Registration of connections to Oracle and Vertica:
package packet1
import groovy.transform.BaseScript
import groovy.transform.Field
import getl.lang.Getl
@BaseScript Getl main
oracleConnection('ora', true) {
connectHost = 'oracle-host'
connectDatabase = 'oradb'
login = 'user'
password = 'password'
}
verticaConnection('ver', true) {
connectHost = 'vertica-host1'
connectDatabase = 'verdb'
extended.backupservernode = 'vertica-host2,vertica-host3'
login = 'user'
password = 'password'
}
Creating a table in Vertica based on Oracle table:
oracleTable('ora:table1', true) {
useConnection oracleConnection('ora')
schemaName = 'user'
tableName = 'table1'
}
verticaTable('ver.stage:table1', true) {
useConnection verticaConnection('ver')
schemaName = 'stage'
tableName = 'table1'
if (!exists) {
setOracleFields oracleTable('ora:table1')
create()
}
}
verticaTable('ver.work:table1', true) {
useConnection verticaConnection('ver')
schemaName = 'public'
tableName = 'table1'
if (!exists)
createLike verticaTable('ver.stage:table1')
}
Copying all rows from the Oracle table to the Vertica table by uploading to an temporary csv file and loading it through the COPY statement:
etl.copyRows(oracleTable('ora:table1'), verticaTable('ver.stage:table1')) { bulkLoad = true }
Copying table data from a staging area into a working one:
sql {
useConnection verticaConnection('ver')
exec '''
/*:count_insert*/
INSERT INTO public.table1 SELECT * FROM stage.table1;
IF ({count_insert} > 0);
ECHO Copied {count_insert} rows successfull.
END IF;
COMMIT;
'''
}
Truncate staging table and purge working table:
verticaTable('ver.stage:table1') { truncate() }
verticaTable('ver.prod:table1') { purgeTable() }
Unloading rows from the Vertica table to a csv file according to a specified condition:
csv('file1') {
useConnection csvConnection { path = '/tmp/unload' }
fileName = 'data.table1'
extenstion = 'csv'
fieldDelimiter = '|'
codePage = 'utf-8'
header = true
}
verticaTable('ver.work:table1') {
readOpts {
where = 'field1 = CURRENT_DATE'
order = ['field2', 'field3']
}
}
etl.copyRows(verticaTable('ver.work:table1'), csv('file1'))

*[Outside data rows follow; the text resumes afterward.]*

(* ===== verification/Fnr.v ===== *)
(** * Block file names (blockchain.h, class [Fnr])

    How block files are named and how many are found in the storage folder.
    Names are full paths here, as the tile array uses them.  Poco's path
    handling is the concatenation with ["/"]; the chain's name is matched
    literally. *)

From stdpp Require Import base gmap strings pretty numbers list.
From Stdlib Require Import ZArith Lia Ascii String.
From S2P Require Import Prelude FileTile.
Local Open Scope string_scope.

Record Fnr := mkFnr { fnr_storage_path : string; fnr_name : string }.

Section fnr.
Context (fnr : Fnr).

Definition Fnr_get_file_name (index : N) : string :=
  fnr_storage_path fnr +:+ "/" +:+ fnr_name fnr +:+ "." +:+ pretty index +:+ ".block".

Definition Fnr_get_bad_file_name (ts index : N) : string :=
  fnr_storage_path fnr +:+ "/" +:+ fnr_name fnr +:+ "." +:+ pretty index +:+ "."
    +:+ pretty ts +:+ ".bad".

(** The rest of [s] after the prefix [p]. *)
Fixpoint strip_prefix (p s : string) : option string :=
  match p, s with
  | "", _ => Some s
  | String a p', String b s' => if (a =? b)%char then strip_prefix p' s' else None
  | String _ _, "" => None
  end.

Definition digit (a : ascii) : option N :=
  let n := N_of_ascii a in
  if ((48 <=? n) && (n <=? 57))%N then Some (n - 48)%N else None.

(** [(\d+)]: the longest run of digits and the rest. *)
Fixpoint span_digits (s : string) : string * string :=
  match s with
  | "" => ("", "")
  | String a s' =>
      match digit a with
      | Some _ => let (d, r) := span_digits s' in (String a d, r)
      | None => ("", s)
      end
  end.

(** The value of a run of digits. *)
Fixpoint digits_value (acc : N) (s : string) : N :=
  match s with
  | "" => acc
  | String a s' =>
      match digit a with Some v => digits_value (acc * 10 + v) s' | None => acc end
  end.

(** What the regular expression [^name\.(\d+)\.block$] captures of a file in
    the storage folder. *)
Definition match_block_name (path : string) : option string :=
  match strip_prefix (fnr_storage_path fnr +:+ "/" +:+ fnr_name fnr +:+ ".") path with
  | None => None
  | Some rest =>
      let (d, r) := span_digits rest in
      if (d =? "") then None else if (r =? ".block") then Some d else None
  end.

(** One round of the loop; [None] is an exception. *)
Definition count_file (acc : option N) (path : string) : option N :=
  match acc with
  | None => None
  | Some res =>
      match match_block_name path with
      | None => if (res =? UINT32_MAX)%N then None else Some res
      | Some d =>
          let block_num := digits_value 0 d in
          if (2 ^ 64 <=? block_num)%N then None (* std::stoul: out of range *)
          else if negb (pretty block_num =? d) then None
          else
            let res' := if (res <=? block_num)%N then ((block_num + 1) mod 2 ^ 32)%N else res in
            if (res' =? UINT32_MAX)%N then None else Some res'
      end
  end.

Definition Fnr_get_file_count (paths : list string) : option N := foldl count_file (Some 0%N) paths.

(** ** Names are read back *)

Lemma string_app_cons a p s : String a p +:+ s = String a (p +:+ s).
Proof. reflexivity. Qed.

Lemma strip_prefix_app p s : strip_prefix p (p +:+ s) = Some s.
Proof.
  induction p as [|a p IH]; [done|]. rewrite string_app_cons. cbn [strip_prefix].
  now rewrite Ascii.eqb_refl.
Qed.

Lemma digit_pretty x : digit (pretty_N_char (x mod 10)) = Some (x mod 10)%N.
Proof.
  assert (x mod 10 < 10)%N as H by (apply N.mod_lt; lia). revert H. generalize (x mod 10)%N as d.
  intros d H. destruct d as [|[[[[]|[]|]|[[]|[]|]|]|[[[]|[]|]|[[]|[]|]|]|]]; try lia; reflexivity.
Qed.

Lemma go_value x s : digits_value 0 (pretty_N_go x s) = digits_value x s.
Proof.
  revert s. induction (N.lt_wf_0 x) as [x _ IH]. intros s.
  destruct (decide (0 < x)%N) as [Hx|Hx].
  - rewrite pretty_N_go_step by done. rewrite IH by (apply N.div_lt; lia).
    cbn [digits_value]. rewrite digit_pretty. f_equal.
    pose proof (N.div_mod x 10 ltac:(lia)). lia.
  - replace x with 0%N by lia. now rewrite pretty_N_go_0.
Qed.

Lemma go_span x s s1 s2 :
  span_digits s = (s1, s2) -> span_digits (pretty_N_go x s) = (pretty_N_go x s1, s2).
Proof.
  revert s s1. induction (N.lt_wf_0 x) as [x _ IH]. intros s s1 H.
  destruct (decide (0 < x)%N) as [Hx|Hx].
  - rewrite !(pretty_N_go_step x) by done. apply IH; [apply N.div_lt; lia|].
    cbn [span_digits]. rewrite digit_pretty, H. reflexivity.
  - replace x with 0%N by lia. now rewrite !pretty_N_go_0.
Qed.

Lemma go_app x s t : pretty_N_go x s +:+ t = pretty_N_go x (s +:+ t).
Proof.
  revert s. induction (N.lt_wf_0 x) as [x _ IH]. intros s.
  destruct (decide (0 < x)%N) as [Hx|Hx].
  - rewrite !(pretty_N_go_step x) by done. now rewrite IH by (apply N.div_lt; lia).
  - replace x with 0%N by lia. now rewrite !pretty_N_go_0.
Qed.

Lemma go_nonempty x s : (0 < x)%N -> pretty_N_go x s <> "".
Proof.
  revert s. induction (N.lt_wf_0 x) as [x _ IH]. intros s Hx. rewrite pretty_N_go_step by done.
  destruct (decide (0 < x / 10)%N) as [H|H]; [apply IH; [apply N.div_lt; lia|done]|].
  apply N.nlt_ge, N.le_0_r in H. now rewrite H, pretty_N_go_0.
Qed.

Lemma pretty_value (i : N) : digits_value 0 (pretty i) = i.
Proof.
  unfold pretty, pretty_N. destruct (decide (i = 0)%N) as [->|Hi]; [done|]. now rewrite go_value.
Qed.

Lemma pretty_span (i : N) t s1 : span_digits t = ("", s1) -> span_digits (pretty i +:+ t) = (pretty i, s1).
Proof.
  intros H. unfold pretty, pretty_N. destruct (decide (i = 0)%N) as [->|Hi].
  - change ("0" +:+ t) with (String "0" t). cbn [span_digits]. rewrite H. reflexivity.
  - rewrite go_app. now apply go_span.
Qed.

Lemma pretty_nonempty (i : N) : pretty i <> "".
Proof.
  unfold pretty, pretty_N. destruct (decide (i = 0)%N); [done|]. apply go_nonempty. lia.
Qed.

Lemma string_app_assoc (a b c : string) : (a +:+ b) +:+ c = a +:+ b +:+ c.
Proof. induction a as [|x a IH]; [done|]. now rewrite !string_app_cons, IH. Qed.

Lemma match_own_name i : match_block_name (Fnr_get_file_name i) = Some (pretty i).
Proof.
  unfold match_block_name, Fnr_get_file_name.
  rewrite <- !string_app_assoc, (string_app_assoc _ (pretty i)), strip_prefix_app.
  rewrite (pretty_span _ _ ".block") by reflexivity.
  destruct (String.eqb_spec (pretty i) "") as [E|_]; [now apply pretty_nonempty in E|]. reflexivity.
Qed.

(** The name of a bad block is no name of a block. *)
Lemma match_bad_name ts i : match_block_name (Fnr_get_bad_file_name ts i) = None.
Proof.
  assert (Fnr_get_bad_file_name ts i
    = (fnr_storage_path fnr +:+ "/" +:+ fnr_name fnr +:+ ".") +:+ (pretty i +:+ ("." +:+ pretty ts +:+ ".bad"))) as ->
    by (unfold Fnr_get_bad_file_name; now rewrite !string_app_assoc).
  unfold match_block_name. rewrite strip_prefix_app, (pretty_span _ _ ("." +:+ pretty ts +:+ ".bad")) by reflexivity.
  destruct (pretty i =? ""); [done|].
  destruct (String.eqb_spec ("." +:+ pretty ts +:+ ".bad") ".block") as [E|_]; [|done].
  assert (pretty ts +:+ ".bad" = "block") as E' by (now injection E).
  pose proof (pretty_span ts ".bad" ".bad" eq_refl) as H. rewrite E' in H.
  injection H as H _. symmetry in H. now apply pretty_nonempty in H.
Qed.

(** No two blocks share a file name. *)
Lemma Fnr_get_file_name_inj : Inj (=) (=) Fnr_get_file_name.
Proof.
  intros i j E. assert (Some (pretty i) = Some (pretty j)) as H
    by (rewrite <- !match_own_name; now f_equal).
  injection H as H. now apply (inj pretty).
Qed.

Lemma count_file_own r i :
  (r < UINT32_MAX)%N -> (i + 1 < UINT32_MAX)%N ->
  count_file (Some r) (Fnr_get_file_name i) = Some (N.max r (i + 1))%N.
Proof.
  intros Hr Hi. unfold count_file. rewrite match_own_name, pretty_value. unfold UINT32_MAX in *.
  destruct (N.leb_spec (2 ^ 64) i); [lia|]. rewrite String.eqb_refl. cbn [negb].
  destruct (N.leb_spec r i).
  - rewrite N.mod_small by lia. destruct (N.eqb_spec (i + 1) (2 ^ 32 - 1)); [lia|]. f_equal. lia.
  - destruct (N.eqb_spec r (2 ^ 32 - 1)); [lia|]. f_equal. lia.
Qed.

Lemma count_files paths r n :
  (r <= n)%N -> (n < UINT32_MAX)%N ->
  (forall p, p ∈ paths -> match_block_name p = None \/ exists i, (i < n)%N /\ p = Fnr_get_file_name i) ->
  exists r', foldl count_file (Some r) paths = Some r' /\ (r <= r' <= n)%N
    /\ (forall i, Fnr_get_file_name i ∈ paths -> (i + 1 <= r')%N).
Proof.
  intros Hr Hn. revert r Hr. induction paths as [|p paths IH]; intros r Hr Hp.
  { exists r. split; [done|]. split; [lia|]. intros i Hi. now apply elem_of_nil in Hi. }
  assert (exists r1, count_file (Some r) p = Some r1 /\ (r <= r1 <= n)%N
          /\ forall i, p = Fnr_get_file_name i -> (i + 1 <= r1)%N) as (r1 & E & Hr1 & Hi1).
  { destruct (Hp p) as [Hm|(i & Hi & ->)]; [left| |].
    - exists r. unfold count_file. rewrite Hm. destruct (N.eqb_spec r UINT32_MAX); [lia|].
      split; [done|]. split; [lia|]. intros i ->. now rewrite match_own_name in Hm.
    - exists (N.max r (i + 1)). rewrite count_file_own by lia. split; [done|]. split; [lia|].
      intros j E. apply Fnr_get_file_name_inj in E. lia. }
  destruct (IH r1) as (r' & E' & Hr' & Hi'); [lia|intros q Hq; apply Hp; now right|].
  exists r'. cbn [foldl]. rewrite E. split; [done|]. split; [lia|].
  intros i Hi. apply elem_of_cons in Hi as [Hi|Hi]; [|now apply Hi'].
  specialize (Hi1 i (eq_sym Hi)). lia.
Qed.

(** In a folder that holds the files of blocks 0 to [n-1] and files that
    are not block files, in any order, the file count is [n]. *)
Theorem Fnr_counts_blocks paths n :
  (n < UINT32_MAX)%N ->
  (forall i, (i < n)%N -> Fnr_get_file_name i ∈ paths) ->
  (forall p, p ∈ paths -> match_block_name p = None \/ exists i, (i < n)%N /\ p = Fnr_get_file_name i) ->
  Fnr_get_file_count paths = Some n.
Proof.
  intros Hn Hin Hp. destruct (count_files paths 0 n) as (r & E & Hr & Hi); [lia|done|done|].
  unfold Fnr_get_file_count. rewrite E. f_equal.
  destruct (decide (n = 0)%N) as [|Hne]; [lia|].
  assert (n - 1 < n)%N as Hlt by lia. pose proof (Hi (n - 1)%N (Hin _ Hlt)). lia.
Qed.

End fnr.

Definition Fnr_resolver (fnr : Fnr) : FileNameResolver := {|
  get_file_name := Fnr_get_file_name fnr;
  get_file_count := Fnr_get_file_count fnr;
  get_file_name_inj := Fnr_get_file_name_inj fnr |}.

Lemma Fnr_counts_blocks_witness :
  Fnr_get_file_count (mkFnr "/data" "bc") ["/data/bc.1.block"; "/data/log.txt"; "/data/bc.0.block"]
  = Some 2%N.
Proof.
  apply Fnr_counts_blocks.
  - reflexivity.
  - intros i Hi. assert (i = 0 \/ i = 1)%N as [-> | ->] by lia;
      apply list_elem_of_In; vm_compute; auto.
  - intros p Hp. apply list_elem_of_In in Hp. cbn in Hp.
    destruct Hp as [<-|[<-|[<-|[]]]];
      [right; exists 1%N|left|right; exists 0%N]; repeat split; vm_compute; reflexivity.
Defined.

Copying a file via ssh to another server:
files('unload_files', true) {
rootPath = '/tmp/unload'
}
sftp('ssh1', true) {
host = 'ssh-host'
login = 'user'
password = 'password'
rootPath = '/csv'
}
fileman.copier(files('unload_files'), sftp('ssh1')) {
useSourcePath { mask = 'data.{table}.csv' }
}